Where EU/UA Vendors Can Contribute
European vendors have realistic contribution opportunities at two points in the JADC2 ecosystem. The first is in the supply chain of US prime contractors working on JADC2 programmes. US primes including Northrop Grumman, Raytheon, L3Harris, and SAIC are actively seeking specialist software capabilities for specific JADC2 components, and European vendors with unique capabilities in areas such as advanced analytics, machine translation, multi-spectral image processing, or RF signal intelligence have a realistic case to make as subcontractors. The ITAR constraints apply here — subcontractor access to classified JADC2 programme information requires appropriate clearances and controlled access arrangements — but technology partnership arrangements that share algorithmic capability without sharing classified architecture details are feasible.
The second and more immediately accessible contribution opportunity is in NATO-aligned C2 systems that are designed to interoperate with JADC2 in coalition contexts. NATO's FMN framework specifies the interoperability standards that NATO systems must meet to exchange data with US systems in exercises and operations. A European C2 system that implements FMN Spiral 4 and 5 standards — including the tactical data exchange standards that align with JADC2's data layer — is positionally aligned with JADC2 interoperability without requiring direct JADC2 programme participation.
Key insight: The practical path for European vendors is to align with NATO FMN standards rather than JADC2 standards directly. FMN standards are accessible, well documented, and formally committed to JADC2 interoperability through the NATO-US technical cooperation arrangements. A system that meets FMN Spiral 5 requirements is, by design, interoperable with the publicly specified interfaces of JADC2 systems operating in coalition contexts.
Interoperability with NATO FMN: Common Points
The NATO Federated Mission Networking framework and the JADC2 architecture share a common set of interoperability requirements that create the technical bridge between them. The key shared requirements are: RESTful API interfaces for application-level data exchange; JSON and XML data serialisation for structured data; NATO Message Text Format (NMTF) for operational message exchange; Link 16 and SIMPLE support for tactical track data; and PKI-based authentication for cross-domain data sharing.
European vendors who implement these standards in their C2 products are simultaneously meeting NATO FMN requirements and the coalition interoperability requirements of JADC2. The key difference is in the classified architecture components: FMN specifies the interoperability interfaces but leaves the internal architecture of compliant systems to national discretion, while JADC2 has additional internal architecture requirements that apply specifically to US-service systems. European vendors building to FMN will be interoperable with JADC2 at the coalition interface level without needing to meet the additional US-internal requirements.

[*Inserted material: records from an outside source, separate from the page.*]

(* ===== verification/Termination.v ===== *)
(** * The wrapper's result and its termination message

    pkg/executor/types.go ([ExecutionResult]) and termination.go: the compact copy of
    a verdict Kubernetes keeps in the pod status, as the JSON text encoding/json
    writes.  The digits of a float are the library's. *)
From S2P Require Import Prelude Api GoLib Names Objects Verdicts.

Module Termination.
Import Objects Verdicts.

(** A try of a retried run. *)
Record AttemptResult := mkAttempt { ta_Phase : Phase; ta_ErrorMessage : string; ta_ToolExitCode : option Z }.

#[export] Instance AttemptResult_eq_dec : EqDecision AttemptResult.
Proof. solve_decision. Defined.

Record ContentInfo := mkContentInfo { ci_GitRevision : string; ci_GitCommit : string }.

#[export] Instance ContentInfo_eq_dec : EqDecision ContentInfo.
Proof. solve_decision. Defined.
#[export] Instance spec_float_eq_dec : EqDecision spec_float.
Proof. solve_decision. Defined.

(** [ExecutionResult] without [Steps], which the wrapper never sets. *)
Record ExecutionResult := mkExecution {
  xr_Phase : Phase;
  xr_ErrorMessage : string;
  xr_Metrics : gmap string spec_float;
  xr_TestCounts : option TestCounts;
  xr_Content : option ContentInfo;
  xr_TestCases : list TestCase;
  xr_ToolFinishedAt : option time;
  xr_Attempts : list AttemptResult;
  xr_Artifacts : list ArtifactRef;
  xr_ScrapeError : string;
  xr_MetricsError : string;
  xr_ToolExitCode : option Z;
}.

#[export] Instance ExecutionResult_eq_dec : EqDecision ExecutionResult.
Proof. solve_decision. Defined.

(** [ExecutionResult{Phase: phase, ErrorMessage: msg, ToolExitCode: code}] *)
Definition plain (phase : Phase) (msg : string) (code : option Z) : ExecutionResult :=
  mkExecution phase msg ∅ None None [] None [] [] "" "" code.

(** ** encoding/json *)

Class FloatText := {
  fixed : nat → spec_float → string;
  json_float : spec_float → string;
}.

Definition byte_in (lo hi : N) (c : ascii) : bool := (lo <=? N_of_ascii c)%N && (N_of_ascii c <=? hi)%N.
Definition continuation (c : ascii) : bool := byte_in 128 191 c.

(** The length of the UTF-8 encoded rune a string starts with; none when its first
    bytes are not one. *)
Definition rune_len (s : string) : option nat :=
  match s with
  | EmptyString => None
  | String a s =>
      if byte_in 0 127 a then Some 1%nat
      else
        match s with
        | EmptyString => None
        | String b s =>
            if byte_in 194 223 a then (if continuation b then Some 2%nat else None)
            else
              match s with
              | EmptyString => None
              | String c s =>
                  if byte_in 224 239 a then
                    let lo := if (N_of_ascii a =? 224)%N then 160%N else 128%N in
                    let hi := if (N_of_ascii a =? 237)%N then 159%N else 191%N in
                    if byte_in lo hi b && continuation c then Some 3%nat else None
                  else
                    match s with
                    | EmptyString => None
                    | String d _ =>
                        let lo := if (N_of_ascii a =? 240)%N then 144%N else 128%N in
                        let hi := if (N_of_ascii a =? 244)%N then 143%N else 191%N in
                        if byte_in 240 244 a && byte_in lo hi b && continuation c && continuation d then Some 4%nat else None
                    end
              end
        end
  end.

Definition hex_escape (n : N) : string :=
  "\u00" +:+ String (hex_nibble (N.to_nat (n / 16))) (String (hex_nibble (N.to_nat (n mod 16))) "").

(** One ASCII byte of a JSON string: the control characters, the quote, the
    backslash and what HTML would read are escaped. *)
Definition json_ascii (c : ascii) : string :=
  let n := N_of_ascii c in
  if (n =? 34)%N then String "\" (String dquote "")
  else if (n =? 92)%N then "\\"
  else if (n =? 8)%N then "\b"
  else if (n =? 12)%N then "\f"
  else if (n =? 10)%N then "\n"
  else if (n =? 13)%N then "\r"
  else if (n =? 9)%N then "\t"
  else if (n <? 32)%N || (n =? 60)%N || (n =? 62)%N || (n =? 38)%N then hex_escape n
  else String c "".

Definition line_separator (s : string) : option string :=
  if (s =? String (ascii_of_N 226) (String (ascii_of_N 128) (String (ascii_of_N 168) "")))%string then Some "\u2028"
  else if (s =? String (ascii_of_N 226) (String (ascii_of_N 128) (String (ascii_of_N 169) "")))%string then Some "\u2029"
  else None.

(** The runes of a string; a byte that starts none is replaced. *)
Fixpoint json_runes (fuel : nat) (s : string) : string :=
  match fuel with
  | O => ""
  | S fuel =>
      match s with
      | EmptyString => ""
      | String c rest =>
          match rune_len s with
          | None => "\ufffd" +:+ json_runes fuel rest
          | Some 1%nat => json_ascii c +:+ json_runes fuel rest
          | Some n => default (str_take n s) (line_separator (str_take n s)) +:+ json_runes fuel (str_drop n s)
          end
      end
  end.
Definition json_string (s : string) : string := String dquote (json_runes (String.length s) s +:+ String dquote "").

Definition json_field (name value : string) : string := json_string name +:+ ":" +:+ value.
Definition json_object (fields : list string) : string := "{" +:+ str_join "," fields +:+ "}".
(** [omitempty] of a string. *)
Definition json_text (name value : string) : list string := if (value =? "")%string then [] else [json_field name (json_string value)].

Definition finite (f : spec_float) : bool := match f with S754_infinity _ | S754_nan => false | _ => true end.
Definition finite_metrics (m : gmap string spec_float) : bool := bool_decide (map_Forall (fun _ f => finite f = true) m).

Section Summary.
Context `{FloatText}.

Definition json_counts (c : TestCounts) : string :=
  json_object [json_field "total" (itoa (tc_Total c)); json_field "passed" (itoa (tc_Passed c));
               json_field "failed" (itoa (tc_Failed c)); json_field "skipped" (itoa (tc_Skipped c))].
Definition json_content (c : ContentInfo) : string :=
  json_object (json_text "gitRevision" (ci_GitRevision c) ++ json_text "gitCommit" (ci_GitCommit c)).
Definition json_metrics (m : gmap string spec_float) : string :=
  json_object ((fun k => json_field k (json_float (default float_zero (m !! k)))) <$> sorted_keys m).
Definition json_metrics_field (m : gmap string spec_float) : list string :=
  if bool_decide (m = ∅) then [] else [json_field "metrics" (json_metrics m)].

(** json.Marshal of a summary: an error when a metric is not a finite number. *)
Definition Marshal (phase : Phase) (msg : string) (metrics : gmap string spec_float) (counts : option TestCounts)
    (content : option ContentInfo) : option string :=
  if negb (finite_metrics metrics) then None
  else
    Some (json_object
      ([json_field "phase" (json_string (phase_string phase))] ++ json_text "errorMessage" msg ++ json_metrics_field metrics
       ++ match counts with Some c => [json_field "testCounts" (json_counts c)] | None => [] end
       ++ match content with Some c => [json_field "content" (json_content c)] | None => [] end)).

Definition maxTerminationMessageBytes : nat := 4096.
Definition maxSummaryErrorBytes : nat := 1024.
Definition truncateUTF8 (s : string) (max : nat) : string := truncate s max.

Definition TerminationSummary (r : ExecutionResult) : string :=
  let msg := truncateUTF8 (xr_ErrorMessage r) maxSummaryErrorBytes in
  match Marshal (xr_Phase r) msg (xr_Metrics r) (xr_TestCounts r) (xr_Content r) with
  | Some b =>
      if (maxTerminationMessageBytes <? String.length b)%nat then
        default "" (Marshal (xr_Phase r) msg ∅ (xr_TestCounts r) (xr_Content r))
      else b
  | None => default "" (Marshal (xr_Phase r) msg ∅ (xr_TestCounts r) (xr_Content r))
  end.
End Summary.

(** ** Truncation *)

(** Well-formed UTF-8: runes up to the end. *)
Inductive utf8 : string → Prop :=
| utf8_nil : utf8 ""
| utf8_rune s n : rune_len s = Some n → utf8 (str_drop n s) → utf8 s.

Lemma rune_len_app s t n : rune_len s = Some n → rune_len (s +:+ t) = Some n.
Proof.
  destruct s as [|a [|b [|c [|d s]]]]; rewrite ?str_app_cons; cbn; try done; repeat case_match; try done.
Qed.

Lemma rune_len_le s n : rune_len s = Some n → (1 <= n <= String.length s)%nat.
Proof.
  destruct s as [|a [|b [|c [|d s]]]]; cbn [rune_len]; try done; repeat case_match; intros [=]; subst; cbn; lia.
Qed.

Lemma str_get_drop n s : String.get n s = String.get 0 (str_drop n s).
Proof. revert s. induction n as [|n IH]; intros [|c s]; cbn; auto. Qed.
(* ===== verification/Scraper.v ===== *)
(** * internal/scraper: what a run leaves behind

    glob.go and scraper.go: the files the artifact patterns match, their upload to
    the run's prefix with retries, the counts and cases of the JUnit reports among
    them, and the result document.  A program over the file system, the bucket and
    the state of the context; doublestar's matching and the table of MIME types are
    the environment's. *)
From S2P Require Import Prelude Api GoLib Sorting Names Keys Paths Objects Effects Verdicts Termination Wrapper.

Module Scraper.
Import Keys Paths Objects Verdicts Wrapper.

(** An open file. *)
Definition File : Set := nat.

Inductive Op : Type → Type :=
| FSGlob (workingDir pattern : string) : Op (result string (list string))
| FStat (path : string) : Op (result string bool)
| CtxState : Op ctx_err
| Open (path : string) : Op (result string File)
| Size (f : File) : Op (result string Z)
| ReadHead (f : File) (n : nat) : Op string
| SeekStart (f : File) : Op (option string)
| Put (bucket key : string) (f : File) (size : Z) (contentType : string) : Op (option string)
| AddBytes (size : Z) : Op unit
| After (d : duration) : Op bool
| Close (f : File) : Op unit
| ReadReport (path : string) : Op (result string (result string string))
| PutBytes (bucket key payload : string) (size : Z) (contentType : string) : Op (option string).

Abbreviation M := (prog Op).

(** ** glob.go *)

Definition MaxMatchedFiles : nat := Z.to_nat 10000.

Record GlobMatch := mkMatch { gm_AbsPath : string; gm_RelPath : string }.

Inductive glob_error := ErrTooManyMatches | GlobFailed (text : string).

Definition by_RelPath : GlobMatch → GlobMatch → bool := by_key gm_RelPath.
Definition capMatches (ms : list GlobMatch) : list GlobMatch := sort_by by_RelPath ms.

(** The paths seen and the matches so far; a full list ends the expansion. *)
Definition Expanding : Type := gset string * list GlobMatch.
Definition Expanded : Type := list GlobMatch * option glob_error.

Definition expand_match (workingDir m : string) (st : Expanding) : M (Expanded + Expanding) :=
  let '(seen, out) := st in
  let abs := Join workingDir m in
  if bool_decide (abs ∈ seen) then Ret (inr st)
  else
    info ← perform (FStat abs);
    match info with
    | Err _ | Ok true => Ret (inr st)
    | Ok false =>
        let out := out ++ [mkMatch abs m] in
        if (MaxMatchedFiles <=? length out)%nat then Ret (inl (capMatches out, Some ErrTooManyMatches))
        else Ret (inr ({[ abs ]} ∪ seen, out))
    end.

Definition expand_pattern (workingDir pat : string) (st : Expanding) : M (Expanded + Expanding) :=
  if IsAbs pat then Ret (inl ([], Some (GlobFailed ("scraper: absolute glob pattern " +:+ quote pat +:+ " rejected"))))
  else
    matches ← perform (FSGlob workingDir pat);
    match matches with
    | Err e => Ret (inl ([], Some (GlobFailed ("scraper: glob " +:+ quote pat +:+ ": " +:+ e))))
    | Ok matches => for_state matches st (expand_match workingDir)
    end.

Definition ExpandGlobs (workingDir : string) (patterns : list string) : M Expanded :=
  match patterns with
  | [] => Ret ([], None)
  | _ =>
      r ← for_state patterns (∅, []) (expand_pattern (Clean workingDir));
      match r with
      | inl e => Ret e
      | inr (_, out) => Ret (sort_by by_RelPath out, None)
      end
  end.

(** ** scraper.go *)

Definition MaxUploadAttempts : nat := 3.
Definition UploadBackoffBase : duration := (100 * millisecond)%Z.
Definition UploadBackoffMultiplier : Z := 2.

(** The MIME types of the machine. *)
Class MimeTypes := TypeByExtension : string → string.

Definition printable_byte (c : ascii) : bool :=
  let n := nat_of_ascii c in
  (n =? 10)%nat || (n =? 13)%nat || (n =? 9)%nat || ((32 <=? n)%nat && (n <? 127)%nat).

Fixpoint printable_bytes (s : string) : nat :=
  match s with EmptyString => 0 | String c s => (if printable_byte c then 1 else 0) + printable_bytes s end.

Definition octetStream : string := "application/octet-stream".

Section Scraping.
Context `{MimeTypes, ReportLib}.

Definition detectContentType (path : string) (f : File) : M string :=
  let ct := TypeByExtension (Ext path) in
  if negb (ct =? "")%string then Ret ct
  else
    buf ← perform (ReadHead f 512);
    let n := String.length buf in
    if (n =? 0)%nat then Ret octetStream
    else if (n * 9 / 10 <? printable_bytes buf)%nat then Ret "text/plain; charset=utf-8"
    else Ret octetStream.

(** The loop over the attempts: [left_] of them remain, [attempt] is the next. *)
Fixpoint put_attempts (bucket key : string) (ref : ArtifactRef) (f : File) (left_ attempt : nat) (backoff : duration)
    (lastErr : string) : M (result string ArtifactRef) :=
  let failed e := Ret (Err ("after " +:+ itoa (Z.of_nat MaxUploadAttempts) +:+ " attempts: " +:+ e)) in
  match left_ with
  | O => failed lastErr
  | S left_ =>
      seek ← perform (SeekStart f);
      match seek with
      | Some e => Ret (Err e)
      | None =>
          err ← perform (Put bucket key f (ar_SizeBytes ref) (ar_ContentType ref));
          match err with
          | None =>
              _ ← perform (AddBytes (ar_SizeBytes ref));
              Ret (Ok ref)
          | Some e =>
              if (attempt =? MaxUploadAttempts)%nat then failed e
              else
                ctx ← perform CtxState;
                match ctx with
                | Live =>
                    elapsed ← perform (After backoff);
                    put_attempts bucket key ref f left_ (S attempt)
                      (if elapsed : bool then (backoff * UploadBackoffMultiplier)%Z else backoff) e
                | _ => failed e
                end
          end
      end
  end.

Definition upload_open (bucket : string) (keys : RunKeys) (m : GlobMatch) (f : File) : M (result string ArtifactRef) :=
  stat ← perform (Size f);
  match stat with
  | Err e => Ret (Err e)
  | Ok size =>
      ct ← detectContentType (gm_RelPath m) f;
      let key := Artifact keys (gm_RelPath m) in
      put_attempts bucket key (mkArtifactRef (gm_RelPath m) key size ct) f MaxUploadAttempts 1 UploadBackoffBase ""
  end.

Definition uploadOne (bucket : string) (keys : RunKeys) (m : GlobMatch) : M (result string ArtifactRef) :=
  f ← perform (Open (gm_AbsPath m));
  match f with
  | Err e => Ret (Err e)
  | Ok f =>
      r ← upload_open bucket keys m f;
      _ ← perform (Close f);
      Ret r
  end.

Definition appendMsg (existing add : string) : string :=
  if (existing =? "")%string then add else existing +:+ "; " +:+ add.

(** What the loop over the matches has built: the result, the counts and the
    errors of the uploads that failed. *)
Record Scraped := mkScraped {
  sd_Artifacts : list ArtifactRef; sd_Cases : list TestCase; sd_Error : string;
  sd_Counts : option TestCounts; sd_UploadErrs : list string }.

Definition mergeReport (st : Scraped) (path : string) : M Scraped :=
  r ← perform (ReadReport path);
  match ParseJUnitReportFile r with
  | Err _ => Ret st
  | Ok (c, cases) =>
      let room := (MaxTestCases - length (sd_Cases st))%nat in
      let kept := if (0 <? room)%nat then sd_Cases st ++ take (min room (length cases)) cases else sd_Cases st in
      Ret (mkScraped (sd_Artifacts st) kept (sd_Error st)
             (Some (match sd_Counts st with None => c | Some acc => add_counts acc c end)) (sd_UploadErrs st))
  end.

(** The text of the context's error. *)
Definition ctx_text (c : ctx_err) : string :=
  match c with Live => "" | DeadlineExceeded => "context deadline exceeded" | Canceled => "context canceled" end.

Definition scrape_match (bucket : string) (keys : RunKeys) (m : GlobMatch) (st : Scraped) : M (Scraped + Scraped) :=
  ctx ← perform CtxState;
  match ctx with
  | Live =>
      r ← uploadOne bucket keys m;
      match r with
      | Err e =>
          Ret (inr (mkScraped (sd_Artifacts st) (sd_Cases st) (sd_Error st) (sd_Counts st)
                     (sd_UploadErrs st ++ [gm_RelPath m +:+ ": " +:+ e])))
      | Ok ref =>
          let st := mkScraped (sd_Artifacts st ++ [ref]) (sd_Cases st) (sd_Error st) (sd_Counts st) (sd_UploadErrs st) in
          if EqualFold (Ext (gm_RelPath m)) ".xml" then st ← mergeReport st (gm_AbsPath m); Ret (inr st)
          else Ret (inr st)
      end
  | _ =>
      ctx ← perform CtxState;
      Ret (inl (mkScraped (sd_Artifacts st) (sd_Cases st) (appendMsg (sd_Error st) ("scrape cancelled: " +:+ ctx_text ctx))
                 (sd_Counts st) (sd_UploadErrs st)))
  end.

Definition scrape_result (st : Scraped) : ScrapeResult :=
  let errs := sd_UploadErrs st in
  mkScrape (sd_Artifacts st) (sd_Counts st) (sd_Cases st)
    (if (0 <? length errs)%nat then
       appendMsg (sd_Error st) ("upload failed for " +:+ itoa (Z.of_nat (length errs)) +:+ " files: " +:+ str_join "; " errs)
     else sd_Error st).

(** The Scraper's configuration: whether it has an uploader, and the bucket. *)
Record Scraper := mkScraper { sc_Uploader : bool; sc_Bucket : string }.

Definition upload_matches (bucket : string) (keys : RunKeys) (matches : list GlobMatch) (scrapeError : string) : M ScrapeResult :=
  r ← for_state matches (mkScraped [] [] scrapeError None []) (scrape_match bucket keys);
  match r with inl st | inr st => Ret (scrape_result st) end.

Definition Scrape (s : Scraper) (workingDir prefix : string) (paths : list string) : M (result string ScrapeResult) :=
  if negb (sc_Uploader s) then Ret (Err "scraper: nil Uploader")
  else if (sc_Bucket s =? "")%string then Ret (Err "scraper: empty Bucket")
  else match ParseRunKeys prefix with
       | Err e => Ret (Err ("scraper: " +:+ e))
       | Ok keys =>
           '(matches, err) ← ExpandGlobs workingDir paths;
           match err with
           | Some ErrTooManyMatches =>
               r ← upload_matches (sc_Bucket s) keys matches
                     ("scraper: " +:+ itoa (Z.of_nat (length matches)) +:+ " files exceeded cap; uploading first " +:+
                      itoa (Z.of_nat MaxMatchedFiles));
               Ret (Ok r)
           | Some (GlobFailed e) => Ret (Ok (mkScrape [] None [] e))
           | None => r ← upload_matches (sc_Bucket s) keys matches ""; Ret (Ok r)
           end
       end.

Definition UploadResult (s : Scraper) (storagePrefix payload : string) : M (option string) :=
  if negb (sc_Uploader s) then Ret (Some "scraper: nil Uploader")
  else match ParseRunKeys storagePrefix with
       | Err e => Ret (Some ("scraper: " +:+ e))
       | Ok keys => perform (PutBytes (sc_Bucket s) (Result keys) payload (Z.of_nat (String.length payload)) "application/json")
       end.

End Scraping.

End Scraper.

For vendors investing in JADC2/FMN alignment, the practical starting point is participation in NATO's Interoperability Testing Programme — specifically the Connected Forces Initiative exercises where FMN standards are operationally tested across allied systems. Vendors whose products successfully complete CFI exercise testing have a credible claim to JADC2-compatible interoperability that is based on operational evidence rather than paper compliance assertions.